The Chinese dissident artist Ai Weiwei created an exhibit that opens September 27th at Alcatraz Island. The show — a series of installations scattered around the former penitentiary — touches on global themes such as freedom and human rights, using materials that include teapots, bamboo and even Legos.
But because Chinese authorities won’t let Ai Weiwei leave China, he’s had to work on the show from afar. KQED's Mina Kim has reported on how the exhibit came together:
"Ai Weiwei was imprisoned for 81 days in 2011 on charges of tax evasion. But many of his supporters believe it was more because of his extensive investigation into the government's construction of schools that collapsed during the 2008 Sichuan earthquake. Ai Weiwei told KQED that this exhibition reflects thoughts he had while he was detained — about confinement, the struggle for freedom. He remains under a form of confinement. Chinese authorities have had his passport since 2011 and he's under constant surveillance."
Cheryl Haines, the exhibition's curator, on what made Alcatraz so compelling to Ai Weiwei:
"Because of its history, there are so many layers of info here — not just the time it was a federal penitentiary, but also the fact that it was a place of detainment. There were some prisoners of conscience here and it was a place of protest during a Native American occupation."

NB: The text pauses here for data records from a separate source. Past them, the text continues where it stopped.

Lemma subtree_NoDup a n s :
  subtree a n = Some s → NoDup (elementsOf n) → NoDup (elementsOf s).
Proof.
  induction n as [data|r kids IH] using Node_forall_ind; [done|].
  simpl. case_decide as Hr; [by intros [= <-]|].
  intros (k & Hk & Hs)%firstSome_Some [_ Hnd]%NoDup_cons.
  rewrite Forall_forall in IH. apply (IH k Hk Hs).
  by apply (NoDup_bind_elem elementsOf kids).
Qed.

Lemma root_not_descendant b n :
  NoDup (elementsOf n) → b ∉ descendants b n.
Proof.
  intros Hnd. unfold descendants.
  destruct (subtree b n) as [[data|b' ks]|] eqn:Hs; try apply not_elem_of_nil.
  pose proof (subtree_NoDup _ _ _ Hs Hnd) as Hnd'.
  destruct (subtree_root _ _ _ Hs) as (ks' & [= -> ->]).
  simpl in Hnd'. by apply NoDup_cons in Hnd' as [? _].
Qed.

(** What is left of the elements after the children of [y] are replaced
    by text: everything but the descendants of [y], in the same order. *)
Lemma replaceChildren_elementsOf_filter y new n :
  NoDup (elementsOf n) → new ≫= elementsOf = [] →
  elementsOf (replaceChildren y new n)
  = filter (λ x, x ∉ descendants y n) (elementsOf n).
Proof.
  intros Hnd Hnew. revert Hnd.
  induction n as [data|r kids IH] using Node_forall_ind; [done|].
  simpl. intros [Hr Hnd]%NoDup_cons. case_decide as Hy.
  - subst r. simpl. rewrite Hnew.
    assert (descendants y (Elem y kids) = kids ≫= elementsOf) as ->.
    { unfold descendants. simpl. by rewrite decide_True. }
    rewrite filter_cons_True by done. f_equal. symmetry.
    apply filter_empty. by intros x Hx Hx'.
  - simpl. rewrite filter_cons_True.
    2:{ intros (k & Hk & _ & Hx)%descendants_kid_inv; [|done].
        apply Hr, list_elem_of_bind. by exists k. }
    f_equal. rewrite list_fmap_bind, filter_bind. apply bind_ext_in.
    intros k Hk. simpl. rewrite Forall_forall in IH.
    destruct (decide (y ∈ elementsOf k)) as [Hyk|Hyk].
    + rewrite (descendants_kid y r kids k) by done.
      apply IH; [done|]. by apply (NoDup_bind_elem elementsOf kids).
    + rewrite replaceChildren_absent by done. symmetry. apply filter_all.
      intros x Hx (k' & Hk' & Hyk' & Hx')%descendants_kid_inv; [|done].
      by rewrite (NoDup_bind_unique elementsOf kids k k' x) in Hyk.
Qed.

Lemma subtree_within b t n sb :
  subtree b n = Some sb → t ∈ elementsOf sb → NoDup (elementsOf n) →
  subtree t n = subtree t sb.
Proof.
  induction n as [data|r kids IH] using Node_forall_ind; [done|].
  simpl. case_decide as Hr; [by intros [= <-]|].
  intros (k & Hk & Hs)%firstSome_Some Ht [Hroot Hnd]%NoDup_cons.
  pose proof (subtree_elementsOf _ _ _ _ Hs Ht) as Htk.
  rewrite decide_False.
  - rewrite (firstSome_subtree_kid t kids k) by done.
    rewrite Forall_forall in IH. apply IH; [done..|].
    by apply (NoDup_bind_elem elementsOf kids).
  - intros ->. apply Hroot, list_elem_of_bind. by exists k.
Qed.

Lemma descendants_within b t n sb :
  subtree b n = Some sb → t ∈ elementsOf sb → NoDup (elementsOf n) →
  descendants t n = descendants t sb.
Proof. intros Hs Ht Hnd. unfold descendants. by rewrite (subtree_within b t n sb). Qed.

Lemma descendants_subtree b n kids :
  subtree b n = Some (Elem b kids) → descendants b n = kids ≫= elementsOf.
Proof. intros Hs. unfold descendants. by rewrite Hs. Qed.

Lemma descendants_inv b n x :
  x ∈ descendants b n →
  ∃ kids, subtree b n = Some (Elem b kids) ∧ x ∈ kids ≫= elementsOf.
Proof.
  unfold descendants. destruct (subtree b n) as [[data|b' kids]|] eqn:Hs;
    try by intros ?%elem_of_nil.
  destruct (subtree_root _ _ _ Hs) as (kids' & [= -> ->]). by exists kids'.
Qed.

(** Descendants of a descendant are descendants. *)
Lemma descendants_trans b t n x :
  NoDup (elementsOf n) →
  t ∈ descendants b n → x ∈ descendants t n → x ∈ descendants b n.
Proof.
  intros Hnd (kb & Hsb & Ht)%descendants_inv Hx.
  assert (t ∈ elementsOf (Elem b kb)) as Ht' by (simpl; by right).
  rewrite (descendants_within b t n (Elem b kb)) in Hx by done.
  pose proof (subtree_NoDup _ _ _ Hsb Hnd) as Hnd'. simpl in Hnd'.
  apply NoDup_cons in Hnd' as [Hb _].
  assert (b ≠ t) as Hbt by (by intros ->).
  apply descendants_kid_inv in Hx as (k & Hk & _ & Hx); [|done].
  rewrite (descendants_subtree b n kb) by done.
  apply list_elem_of_bind. by exists k.
Qed.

Mina Kim on what's in the exhibition:
"One of the seven new works in the exhibit is a series of 176 portraits of so-called 'prisoners of conscience,' and they're made from Legos. And they cover the floor of a building where Alcatraz inmates once did laundry. The building also has a dragon kite suspended overhead with segments that feature emblems from countries that have been implicated in human rights abuses. The National Parks Service also had to make sure they weren't creating any thorny issues for the U.S. by hosting one of the most vocal critics of China's government on federal land."
Kim on how the exhibition was designed without Ai Weiwei being present:
"Curator Cheryl Haines says she traveled to Beijing at least six times. She brought Ai Weiwei blueprints of the dimensions of the space [and] films. And she tried to describe what it was like to be in the spaces where his artworks would be — sort of help him feel the bleakness, the dampness, the peeling paint."